Comment avez-vous vu ce phénomène évoluer au cours de votre carrière ?
Dans le département dans lequel j’ai servi, la Côte d’or, j’ai vu des collègues être heurtés par des jeunes motards alors qu’ils tentaient de les arrêter. Un gendarme heurté très récemment près de Nancy dans les mêmes circonstances souffre de multiples fractures et a failli en mourir.
Aujourd’hui, le phénomène touche autant les zones rurales qu’urbaines. Les jeunes se sont progressivement nourris du sentiment d’impunité sacralisé par le Code de la justice pénale des mineurs.

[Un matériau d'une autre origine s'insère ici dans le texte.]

Lemma log_jread s b : jv_inv log_view s -> jv_dom log_view s b ->
  b ∉@{gset Z} map_img (jv_held log_view s) ->
  (size (jv_logged log_view s) + size (jv_held log_view s) < NBUF)%nat ->
  wp (jread ROOTDEV b) (fun i s' =>
    jv_same log_view s s' /\ jv_held log_view s !! i = None /\
    jv_held log_view s' = <[i := b]> (jv_held log_view s)) s.
Proof.
  intros [l HI] Hb Hh Hroom. pose proof (lrep_self _ _ HI) as Hr.
  eapply wp_lread; [done|apply Hb|done| |].
  - rewrite <- (li_pinned _ _ HI). cbn in Hroom.
    set (x := cv_pinned bc (l_sub s)) in *. set (y := cv_held bc (l_sub s)) in *.
    pose proof (size_map_img_le y). pose proof (size_union_le x (map_img y)).
    pose proof (size_union_le {[b]} (x ∪ map_img y)). rewrite size_singleton in *. lia.
  - intros s' i Hn Hr'. destruct (log_keep_same _ _ _ _ _ HI Hr') as (Hk & Hv & Hold & Hlg & Hop & Hhe).
    { intros j b' [[_ <-]|[_ Hj]]%lookup_insert_Some; [done|by eapply HI]. }
    split_and!; [|done|done]. by split.
Qed.

Lemma log_jrelse s i b : jv_inv log_view s -> jv_held log_view s !! i = Some b ->
  b ∈ jv_logged log_view s \/ jv_val log_view s b = jv_old log_view s b ->
  wp (jrelse i) (fun _ s' =>
    jv_same log_view s s' /\ jv_held log_view s' = delete i (jv_held log_view s)) s.
Proof.
  intros [l HI] Hi Hc. pose proof (lrep_self _ _ HI) as Hr. rewrite <- (li_pinned _ _ HI) in Hr.
  eapply wp_lrelse; [done..|]. rewrite (li_pinned _ _ HI).
  intros s' Hr'. destruct (log_keep_same _ _ _ _ _ HI Hr') as (Hk & Hv & Hold & Hlg & Hop & Hhe).
  { intros j b' [_ Hj]%lookup_delete_Some. by eapply HI. }
  split; [|done]. by split.
Qed.
(** The search of [iget]: the entry of the inode, or the first free entry. *)
Fixpoint iget_scan (l : list inode) (i : nat) (empty : option nat) (dev inum : Z)
    : option nat * option nat :=
  match l with
  | [] => (None, empty)
  | ip :: l' =>
      if (0 <z i_ref ip) && (i_dev ip =z dev) && (i_inum ip =z inum) then (Some i, empty)
      else iget_scan l' (S i)
             (match empty with
              | Some e => Some e
              | None => if i_ref ip =z 0 then Some i else None
              end) dev inum
  end.

Definition iget (dev inum : Z) : M (fstate T) nat :=
  onm (acquire LIcache) ;;
  ic ← gets f_icache;
  match iget_scan ic O None dev inum with
  | (Some ip, _) =>
      upd_inode ip (fun i => set_i_ref (i_ref i + 1) i) ;;
      onm (release LIcache) ;;
      mret ip
  | (None, None) => panic "iget: no inodes"
  | (None, Some ip) =>
      upd_inode ip (fun i => Inode dev inum 1 0 (i_type i) (i_major i) (i_minor i)
                               (i_nlink i) (i_size i) (i_addrs i)) ;;
      onm (release LIcache) ;;
      mret ip
  end.

Definition ialloc (dev type : Z) : M (fstate T) nat :=
  sb ← gets f_sb;
  r ← for_find (Z.to_nat (sb_ninodes sb - 1)) 1 (fun inum =>
    bp ← lower (jread dev (u32 (IBLOCK inum sb)));
    d ← bp_data bp;
    let off := dinode_off inum in
    if dip_type d off =z 0 then
      lower (jset bp (set16 (splice off (replicate 64 0) d) off type)) ;;
      lower (jwrite bp) ;;
      lower (jrelse bp) ;;
      mret (Some inum)
    else
      lower (jrelse bp) ;;
      mret None);
  match r with
  | Some inum => iget dev inum
  | None => panic "ialloc: no inodes"
  end.

Definition iupdate (ip : nat) : M (fstate T) unit :=
  i ← get_inode ip;
  sb ← gets f_sb;
  bp ← lower (jread (i_dev i) (u32 (IBLOCK (i_inum i) sb)));
  d ← bp_data bp;
  lower (jset bp (put_dinode d (dinode_off (i_inum i)) i)) ;;
  lower (jwrite bp) ;;
  lower (jrelse bp).

Definition idup (ip : nat) : M (fstate T) nat :=
  onm (acquire LIcache) ;;
  _ ← get_inode ip;
  upd_inode ip (fun i => set_i_ref (i_ref i + 1) i) ;;
  onm (release LIcache) ;;
  mret ip.

Definition ilock (p : option nat) : M (fstate T) unit :=
  match p with
  | None => panic "ilock"
  | Some ip =>
      i ← get_inode ip;
      if i_ref i <z 1 then panic "ilock" else
      onm (acquiresleep (SInode ip)) ;;
      i ← get_inode ip;
      when (i_valid i =z 0)
        (sb ← gets f_sb;
         bp ← lower (jread (i_dev i) (u32 (IBLOCK (i_inum i) sb)));
         d ← bp_data bp;
         upd_inode ip (get_dinode d (dinode_off (i_inum i))) ;;
         lower (jrelse bp) ;;
         upd_inode ip (set_i_valid 1) ;;
         i ← get_inode ip;
         if i_type i =z 0 then panic "ilock: no type" else mret tt)
  end.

L’individu qui a renversé le pompier à Évian-les-Bains, étant âgé de 19 ans, ne bénéficiera pas de l’excuse de minorité et aura des comptes à rendre, mais il faut bien comprendre que beaucoup d’auteurs de rodéos sont très jeunes. D’ailleurs, même si ce Charly B. est sévèrement sanctionné, la plupart ne le seront pas. C’est tout le problème…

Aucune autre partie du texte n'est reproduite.